(SOURCE DATA begins)

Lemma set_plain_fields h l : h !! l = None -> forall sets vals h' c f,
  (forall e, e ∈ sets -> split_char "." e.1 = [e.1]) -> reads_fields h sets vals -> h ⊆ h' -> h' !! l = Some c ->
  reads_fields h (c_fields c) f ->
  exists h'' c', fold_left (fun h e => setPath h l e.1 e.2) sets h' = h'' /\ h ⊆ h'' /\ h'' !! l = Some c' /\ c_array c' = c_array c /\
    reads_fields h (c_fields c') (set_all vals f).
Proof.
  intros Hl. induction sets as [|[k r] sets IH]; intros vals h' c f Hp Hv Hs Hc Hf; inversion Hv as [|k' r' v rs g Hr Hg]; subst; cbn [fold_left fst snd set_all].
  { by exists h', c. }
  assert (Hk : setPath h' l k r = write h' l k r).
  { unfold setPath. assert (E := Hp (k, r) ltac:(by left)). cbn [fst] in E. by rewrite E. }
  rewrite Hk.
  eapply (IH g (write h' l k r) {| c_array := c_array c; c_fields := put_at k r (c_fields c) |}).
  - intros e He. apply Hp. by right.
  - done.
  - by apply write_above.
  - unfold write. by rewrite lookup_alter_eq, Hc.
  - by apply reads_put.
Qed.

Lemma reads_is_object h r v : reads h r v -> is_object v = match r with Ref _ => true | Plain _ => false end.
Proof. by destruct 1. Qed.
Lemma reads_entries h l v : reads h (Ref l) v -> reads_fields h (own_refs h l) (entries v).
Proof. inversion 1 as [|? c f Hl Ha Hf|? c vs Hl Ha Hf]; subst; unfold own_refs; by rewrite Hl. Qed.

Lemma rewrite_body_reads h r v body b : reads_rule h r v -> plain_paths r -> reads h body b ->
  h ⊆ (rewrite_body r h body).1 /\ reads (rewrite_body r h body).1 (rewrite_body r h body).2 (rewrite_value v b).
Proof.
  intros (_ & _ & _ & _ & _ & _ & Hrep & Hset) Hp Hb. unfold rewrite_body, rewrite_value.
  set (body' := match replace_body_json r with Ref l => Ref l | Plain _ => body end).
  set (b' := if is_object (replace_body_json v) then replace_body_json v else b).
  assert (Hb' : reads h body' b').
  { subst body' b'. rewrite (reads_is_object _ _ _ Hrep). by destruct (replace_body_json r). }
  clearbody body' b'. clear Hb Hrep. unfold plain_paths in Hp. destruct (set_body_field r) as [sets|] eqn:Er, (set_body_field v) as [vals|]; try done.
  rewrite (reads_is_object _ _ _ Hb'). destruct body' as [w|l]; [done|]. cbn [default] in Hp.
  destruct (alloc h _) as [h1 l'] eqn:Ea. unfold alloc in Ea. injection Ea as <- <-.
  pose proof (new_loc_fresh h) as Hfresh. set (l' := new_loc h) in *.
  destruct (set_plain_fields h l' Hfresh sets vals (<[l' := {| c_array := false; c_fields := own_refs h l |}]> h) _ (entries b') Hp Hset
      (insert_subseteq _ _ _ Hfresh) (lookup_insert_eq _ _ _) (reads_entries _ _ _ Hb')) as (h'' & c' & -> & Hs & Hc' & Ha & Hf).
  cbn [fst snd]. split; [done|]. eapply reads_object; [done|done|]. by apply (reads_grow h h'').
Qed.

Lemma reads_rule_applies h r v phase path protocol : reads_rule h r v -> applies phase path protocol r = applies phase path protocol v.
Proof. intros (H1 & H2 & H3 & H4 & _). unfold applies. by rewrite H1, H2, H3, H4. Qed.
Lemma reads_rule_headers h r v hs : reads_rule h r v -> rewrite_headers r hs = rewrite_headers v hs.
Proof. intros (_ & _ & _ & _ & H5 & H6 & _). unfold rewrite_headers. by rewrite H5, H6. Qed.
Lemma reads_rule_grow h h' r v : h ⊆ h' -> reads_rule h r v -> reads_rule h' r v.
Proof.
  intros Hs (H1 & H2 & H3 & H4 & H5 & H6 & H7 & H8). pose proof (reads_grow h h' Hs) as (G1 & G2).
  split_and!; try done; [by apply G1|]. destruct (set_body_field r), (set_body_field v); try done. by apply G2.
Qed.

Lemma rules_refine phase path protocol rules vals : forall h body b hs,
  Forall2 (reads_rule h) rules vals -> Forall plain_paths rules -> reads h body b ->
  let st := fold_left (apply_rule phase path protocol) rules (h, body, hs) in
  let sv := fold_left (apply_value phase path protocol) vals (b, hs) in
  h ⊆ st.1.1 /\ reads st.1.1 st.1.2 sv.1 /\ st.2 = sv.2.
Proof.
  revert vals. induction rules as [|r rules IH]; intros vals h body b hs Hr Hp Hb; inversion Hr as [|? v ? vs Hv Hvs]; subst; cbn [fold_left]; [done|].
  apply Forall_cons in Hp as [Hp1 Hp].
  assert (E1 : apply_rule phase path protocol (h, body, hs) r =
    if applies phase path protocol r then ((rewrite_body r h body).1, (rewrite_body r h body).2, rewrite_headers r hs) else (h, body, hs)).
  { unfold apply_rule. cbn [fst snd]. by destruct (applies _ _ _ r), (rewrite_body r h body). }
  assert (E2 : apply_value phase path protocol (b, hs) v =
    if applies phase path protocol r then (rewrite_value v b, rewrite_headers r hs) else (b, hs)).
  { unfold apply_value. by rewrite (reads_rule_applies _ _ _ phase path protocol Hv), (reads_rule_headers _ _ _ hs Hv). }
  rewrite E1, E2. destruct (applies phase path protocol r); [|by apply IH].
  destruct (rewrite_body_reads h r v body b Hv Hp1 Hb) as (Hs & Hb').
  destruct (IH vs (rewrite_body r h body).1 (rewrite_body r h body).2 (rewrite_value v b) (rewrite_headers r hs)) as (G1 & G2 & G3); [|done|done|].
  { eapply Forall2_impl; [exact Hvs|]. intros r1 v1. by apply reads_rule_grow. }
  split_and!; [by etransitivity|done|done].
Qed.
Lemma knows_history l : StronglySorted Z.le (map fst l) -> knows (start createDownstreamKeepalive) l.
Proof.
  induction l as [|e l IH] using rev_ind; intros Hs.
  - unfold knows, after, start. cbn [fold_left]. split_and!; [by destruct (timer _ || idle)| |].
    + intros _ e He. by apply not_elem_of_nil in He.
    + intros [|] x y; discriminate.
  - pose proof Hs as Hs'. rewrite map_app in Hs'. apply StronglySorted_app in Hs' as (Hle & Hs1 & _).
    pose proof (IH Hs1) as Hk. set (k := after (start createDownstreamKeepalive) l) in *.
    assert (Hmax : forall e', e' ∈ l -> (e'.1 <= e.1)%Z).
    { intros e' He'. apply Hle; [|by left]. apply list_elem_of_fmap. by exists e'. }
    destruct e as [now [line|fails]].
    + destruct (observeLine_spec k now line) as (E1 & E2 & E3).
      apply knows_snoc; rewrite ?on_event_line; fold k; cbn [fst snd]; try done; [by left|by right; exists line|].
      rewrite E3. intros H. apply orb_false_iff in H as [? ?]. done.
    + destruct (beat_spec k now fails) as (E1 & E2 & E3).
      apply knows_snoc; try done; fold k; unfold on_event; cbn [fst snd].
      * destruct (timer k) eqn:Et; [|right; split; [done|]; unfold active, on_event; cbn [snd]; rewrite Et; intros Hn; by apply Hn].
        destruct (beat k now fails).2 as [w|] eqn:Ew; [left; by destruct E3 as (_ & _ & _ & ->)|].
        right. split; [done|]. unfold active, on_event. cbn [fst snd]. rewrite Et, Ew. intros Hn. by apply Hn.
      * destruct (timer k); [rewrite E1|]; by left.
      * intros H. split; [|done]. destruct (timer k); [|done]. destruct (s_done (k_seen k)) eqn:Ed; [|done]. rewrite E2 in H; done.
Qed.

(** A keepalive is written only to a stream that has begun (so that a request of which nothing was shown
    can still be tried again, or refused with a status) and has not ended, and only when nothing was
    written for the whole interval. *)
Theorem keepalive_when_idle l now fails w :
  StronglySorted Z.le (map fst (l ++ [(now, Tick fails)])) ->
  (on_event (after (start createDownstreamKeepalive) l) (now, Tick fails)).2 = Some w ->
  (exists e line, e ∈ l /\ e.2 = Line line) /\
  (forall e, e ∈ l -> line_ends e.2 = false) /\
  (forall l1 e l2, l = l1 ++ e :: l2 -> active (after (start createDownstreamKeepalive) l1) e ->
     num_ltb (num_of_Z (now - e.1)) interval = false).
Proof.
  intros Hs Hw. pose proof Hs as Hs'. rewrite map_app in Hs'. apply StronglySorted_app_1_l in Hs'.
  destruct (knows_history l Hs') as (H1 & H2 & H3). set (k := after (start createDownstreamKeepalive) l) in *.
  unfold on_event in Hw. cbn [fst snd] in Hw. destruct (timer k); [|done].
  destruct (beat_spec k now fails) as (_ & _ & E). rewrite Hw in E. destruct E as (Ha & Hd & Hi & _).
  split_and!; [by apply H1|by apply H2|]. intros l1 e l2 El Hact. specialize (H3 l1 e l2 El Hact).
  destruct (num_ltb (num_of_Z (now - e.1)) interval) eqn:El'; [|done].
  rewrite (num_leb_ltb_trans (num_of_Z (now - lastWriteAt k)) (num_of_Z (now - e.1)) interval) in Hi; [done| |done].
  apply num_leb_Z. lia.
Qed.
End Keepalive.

(SOURCE DATA ends)
(SOURCE DATA begins)

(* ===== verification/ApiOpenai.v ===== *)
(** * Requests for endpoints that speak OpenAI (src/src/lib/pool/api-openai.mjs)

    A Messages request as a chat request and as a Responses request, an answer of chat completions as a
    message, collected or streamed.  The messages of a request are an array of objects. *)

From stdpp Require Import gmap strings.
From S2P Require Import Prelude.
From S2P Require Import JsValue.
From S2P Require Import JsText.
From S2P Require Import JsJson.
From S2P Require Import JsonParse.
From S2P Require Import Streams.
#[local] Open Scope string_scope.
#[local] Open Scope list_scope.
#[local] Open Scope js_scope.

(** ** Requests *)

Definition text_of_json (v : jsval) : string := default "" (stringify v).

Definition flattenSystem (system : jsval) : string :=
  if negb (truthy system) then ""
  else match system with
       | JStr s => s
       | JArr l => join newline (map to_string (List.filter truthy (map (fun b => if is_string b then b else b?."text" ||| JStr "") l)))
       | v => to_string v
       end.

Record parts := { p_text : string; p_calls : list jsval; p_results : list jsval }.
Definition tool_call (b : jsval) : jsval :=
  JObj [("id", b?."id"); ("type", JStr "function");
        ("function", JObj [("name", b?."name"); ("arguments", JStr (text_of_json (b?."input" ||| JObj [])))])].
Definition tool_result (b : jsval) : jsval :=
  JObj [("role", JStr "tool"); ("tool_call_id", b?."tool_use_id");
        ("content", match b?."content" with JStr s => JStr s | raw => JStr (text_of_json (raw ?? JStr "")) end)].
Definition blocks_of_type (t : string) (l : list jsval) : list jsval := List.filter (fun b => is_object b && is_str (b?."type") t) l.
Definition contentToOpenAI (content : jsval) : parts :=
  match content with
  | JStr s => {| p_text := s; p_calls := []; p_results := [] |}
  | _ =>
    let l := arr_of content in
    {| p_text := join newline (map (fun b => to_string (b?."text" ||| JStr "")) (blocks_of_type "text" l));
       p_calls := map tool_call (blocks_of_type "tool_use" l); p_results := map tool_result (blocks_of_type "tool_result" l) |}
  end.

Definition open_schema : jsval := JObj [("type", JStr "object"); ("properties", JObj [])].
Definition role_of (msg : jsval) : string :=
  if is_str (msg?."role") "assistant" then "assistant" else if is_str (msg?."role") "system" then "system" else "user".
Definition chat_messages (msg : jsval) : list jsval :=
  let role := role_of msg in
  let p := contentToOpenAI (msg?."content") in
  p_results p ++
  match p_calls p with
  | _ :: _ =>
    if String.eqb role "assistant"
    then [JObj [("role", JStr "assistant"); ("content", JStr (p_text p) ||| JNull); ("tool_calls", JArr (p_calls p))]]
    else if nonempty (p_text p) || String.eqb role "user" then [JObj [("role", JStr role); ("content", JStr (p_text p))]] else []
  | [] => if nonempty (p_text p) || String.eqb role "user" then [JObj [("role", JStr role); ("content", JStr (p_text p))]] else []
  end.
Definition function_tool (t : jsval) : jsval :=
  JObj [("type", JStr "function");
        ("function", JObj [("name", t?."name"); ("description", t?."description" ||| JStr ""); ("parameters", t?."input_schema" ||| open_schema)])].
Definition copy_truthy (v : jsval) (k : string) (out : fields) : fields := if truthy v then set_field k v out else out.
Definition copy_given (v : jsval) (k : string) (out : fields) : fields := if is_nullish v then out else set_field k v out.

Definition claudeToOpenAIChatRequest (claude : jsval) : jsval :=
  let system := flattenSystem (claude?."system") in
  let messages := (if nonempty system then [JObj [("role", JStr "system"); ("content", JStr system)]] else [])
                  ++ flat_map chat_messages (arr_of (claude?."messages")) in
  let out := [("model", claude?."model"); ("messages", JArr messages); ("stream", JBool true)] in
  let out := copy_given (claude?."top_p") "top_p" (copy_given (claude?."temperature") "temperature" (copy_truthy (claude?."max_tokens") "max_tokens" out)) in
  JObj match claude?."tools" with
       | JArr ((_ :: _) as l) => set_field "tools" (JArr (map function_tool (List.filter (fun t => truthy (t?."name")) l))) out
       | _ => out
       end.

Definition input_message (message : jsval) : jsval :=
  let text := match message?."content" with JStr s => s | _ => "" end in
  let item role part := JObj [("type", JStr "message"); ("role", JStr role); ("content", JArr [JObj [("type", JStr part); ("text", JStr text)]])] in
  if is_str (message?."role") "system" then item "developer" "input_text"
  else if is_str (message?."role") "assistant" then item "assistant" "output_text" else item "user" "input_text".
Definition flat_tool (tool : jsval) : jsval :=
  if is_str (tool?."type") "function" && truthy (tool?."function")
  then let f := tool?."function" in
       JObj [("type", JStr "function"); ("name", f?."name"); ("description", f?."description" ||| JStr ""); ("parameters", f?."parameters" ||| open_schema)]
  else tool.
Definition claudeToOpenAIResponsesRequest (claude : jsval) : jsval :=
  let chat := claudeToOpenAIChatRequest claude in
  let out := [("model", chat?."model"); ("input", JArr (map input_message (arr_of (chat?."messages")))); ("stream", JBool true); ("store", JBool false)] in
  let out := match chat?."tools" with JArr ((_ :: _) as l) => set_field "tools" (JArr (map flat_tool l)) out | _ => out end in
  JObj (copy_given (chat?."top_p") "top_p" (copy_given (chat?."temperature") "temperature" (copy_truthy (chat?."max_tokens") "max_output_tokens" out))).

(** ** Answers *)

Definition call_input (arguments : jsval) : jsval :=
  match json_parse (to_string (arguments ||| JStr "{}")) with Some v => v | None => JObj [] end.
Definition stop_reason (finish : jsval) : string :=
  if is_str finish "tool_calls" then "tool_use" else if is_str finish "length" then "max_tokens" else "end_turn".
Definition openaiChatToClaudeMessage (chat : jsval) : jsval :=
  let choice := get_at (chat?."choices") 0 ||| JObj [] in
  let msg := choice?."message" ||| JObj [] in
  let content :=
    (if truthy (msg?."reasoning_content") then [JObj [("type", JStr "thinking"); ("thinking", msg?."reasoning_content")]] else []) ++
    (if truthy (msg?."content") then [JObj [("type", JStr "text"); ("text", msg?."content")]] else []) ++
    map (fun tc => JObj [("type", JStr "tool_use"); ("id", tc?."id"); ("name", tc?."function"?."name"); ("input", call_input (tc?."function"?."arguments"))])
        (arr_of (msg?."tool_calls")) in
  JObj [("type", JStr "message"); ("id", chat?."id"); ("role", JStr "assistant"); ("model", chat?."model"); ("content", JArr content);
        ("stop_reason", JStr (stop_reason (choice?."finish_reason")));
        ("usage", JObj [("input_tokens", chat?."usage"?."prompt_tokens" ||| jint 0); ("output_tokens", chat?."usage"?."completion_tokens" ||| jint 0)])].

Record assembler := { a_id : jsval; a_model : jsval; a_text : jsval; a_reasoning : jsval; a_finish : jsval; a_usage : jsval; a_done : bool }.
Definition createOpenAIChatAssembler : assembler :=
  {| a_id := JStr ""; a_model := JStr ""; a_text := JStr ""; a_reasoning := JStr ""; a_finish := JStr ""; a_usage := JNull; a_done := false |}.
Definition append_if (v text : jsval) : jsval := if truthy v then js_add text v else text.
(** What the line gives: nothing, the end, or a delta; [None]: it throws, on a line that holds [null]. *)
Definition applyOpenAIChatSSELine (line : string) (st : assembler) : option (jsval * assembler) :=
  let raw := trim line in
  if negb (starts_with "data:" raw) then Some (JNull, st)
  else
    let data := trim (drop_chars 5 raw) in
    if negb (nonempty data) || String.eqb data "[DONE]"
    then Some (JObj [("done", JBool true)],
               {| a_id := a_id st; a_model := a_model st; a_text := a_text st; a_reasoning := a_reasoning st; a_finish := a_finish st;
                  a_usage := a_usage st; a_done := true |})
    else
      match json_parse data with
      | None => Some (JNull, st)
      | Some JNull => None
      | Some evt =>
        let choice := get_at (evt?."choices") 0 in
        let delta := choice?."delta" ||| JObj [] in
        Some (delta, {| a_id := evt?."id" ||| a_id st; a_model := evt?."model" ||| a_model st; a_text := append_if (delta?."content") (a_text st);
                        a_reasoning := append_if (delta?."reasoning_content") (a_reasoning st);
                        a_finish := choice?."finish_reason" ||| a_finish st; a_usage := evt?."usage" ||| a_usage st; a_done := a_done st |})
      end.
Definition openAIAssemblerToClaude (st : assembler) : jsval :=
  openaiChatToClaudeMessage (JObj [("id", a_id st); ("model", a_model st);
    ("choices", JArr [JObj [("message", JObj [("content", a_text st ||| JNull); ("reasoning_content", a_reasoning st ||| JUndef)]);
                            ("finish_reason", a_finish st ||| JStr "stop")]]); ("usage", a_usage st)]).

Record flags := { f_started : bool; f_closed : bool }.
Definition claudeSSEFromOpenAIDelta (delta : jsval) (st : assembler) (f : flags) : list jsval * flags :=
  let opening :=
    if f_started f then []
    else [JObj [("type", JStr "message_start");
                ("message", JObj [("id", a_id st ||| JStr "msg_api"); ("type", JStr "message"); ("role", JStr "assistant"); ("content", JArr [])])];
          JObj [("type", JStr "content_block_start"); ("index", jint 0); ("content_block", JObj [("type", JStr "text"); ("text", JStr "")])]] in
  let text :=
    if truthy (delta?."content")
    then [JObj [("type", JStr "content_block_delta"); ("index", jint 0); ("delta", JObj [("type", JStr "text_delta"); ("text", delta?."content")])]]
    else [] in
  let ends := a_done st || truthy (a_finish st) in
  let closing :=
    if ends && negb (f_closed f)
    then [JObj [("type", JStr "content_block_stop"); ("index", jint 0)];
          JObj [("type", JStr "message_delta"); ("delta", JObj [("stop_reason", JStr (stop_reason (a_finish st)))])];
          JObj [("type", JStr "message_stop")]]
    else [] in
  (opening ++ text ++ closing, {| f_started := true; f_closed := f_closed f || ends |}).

(SOURCE DATA ends)

| TASK PROMPT |
From the data above, return every line from the line that has "if String.eqb role" up to and including the line that has "JBool true)] in", exactly.

| ANSWER TO THIS TASK |
    if String.eqb role "assistant"
    then [JObj [("role", JStr "assistant"); ("content", JStr (p_text p) ||| JNull); ("tool_calls", JArr (p_calls p))]]
    else if nonempty (p_text p) || String.eqb role "user" then [JObj [("role", JStr role); ("content", JStr (p_text p))]] else []
  | [] => if nonempty (p_text p) || String.eqb role "user" then [JObj [("role", JStr role); ("content", JStr (p_text p))]] else []
  end.
Definition function_tool (t : jsval) : jsval :=
  JObj [("type", JStr "function");
        ("function", JObj [("name", t?."name"); ("description", t?."description" ||| JStr ""); ("parameters", t?."input_schema" ||| open_schema)])].
Definition copy_truthy (v : jsval) (k : string) (out : fields) : fields := if truthy v then set_field k v out else out.
Definition copy_given (v : jsval) (k : string) (out : fields) : fields := if is_nullish v then out else set_field k v out.

Definition claudeToOpenAIChatRequest (claude : jsval) : jsval :=
  let system := flattenSystem (claude?."system") in
  let messages := (if nonempty system then [JObj [("role", JStr "system"); ("content", JStr system)]] else [])
                  ++ flat_map chat_messages (arr_of (claude?."messages")) in
  let out := [("model", claude?."model"); ("messages", JArr messages); ("stream", JBool true)] in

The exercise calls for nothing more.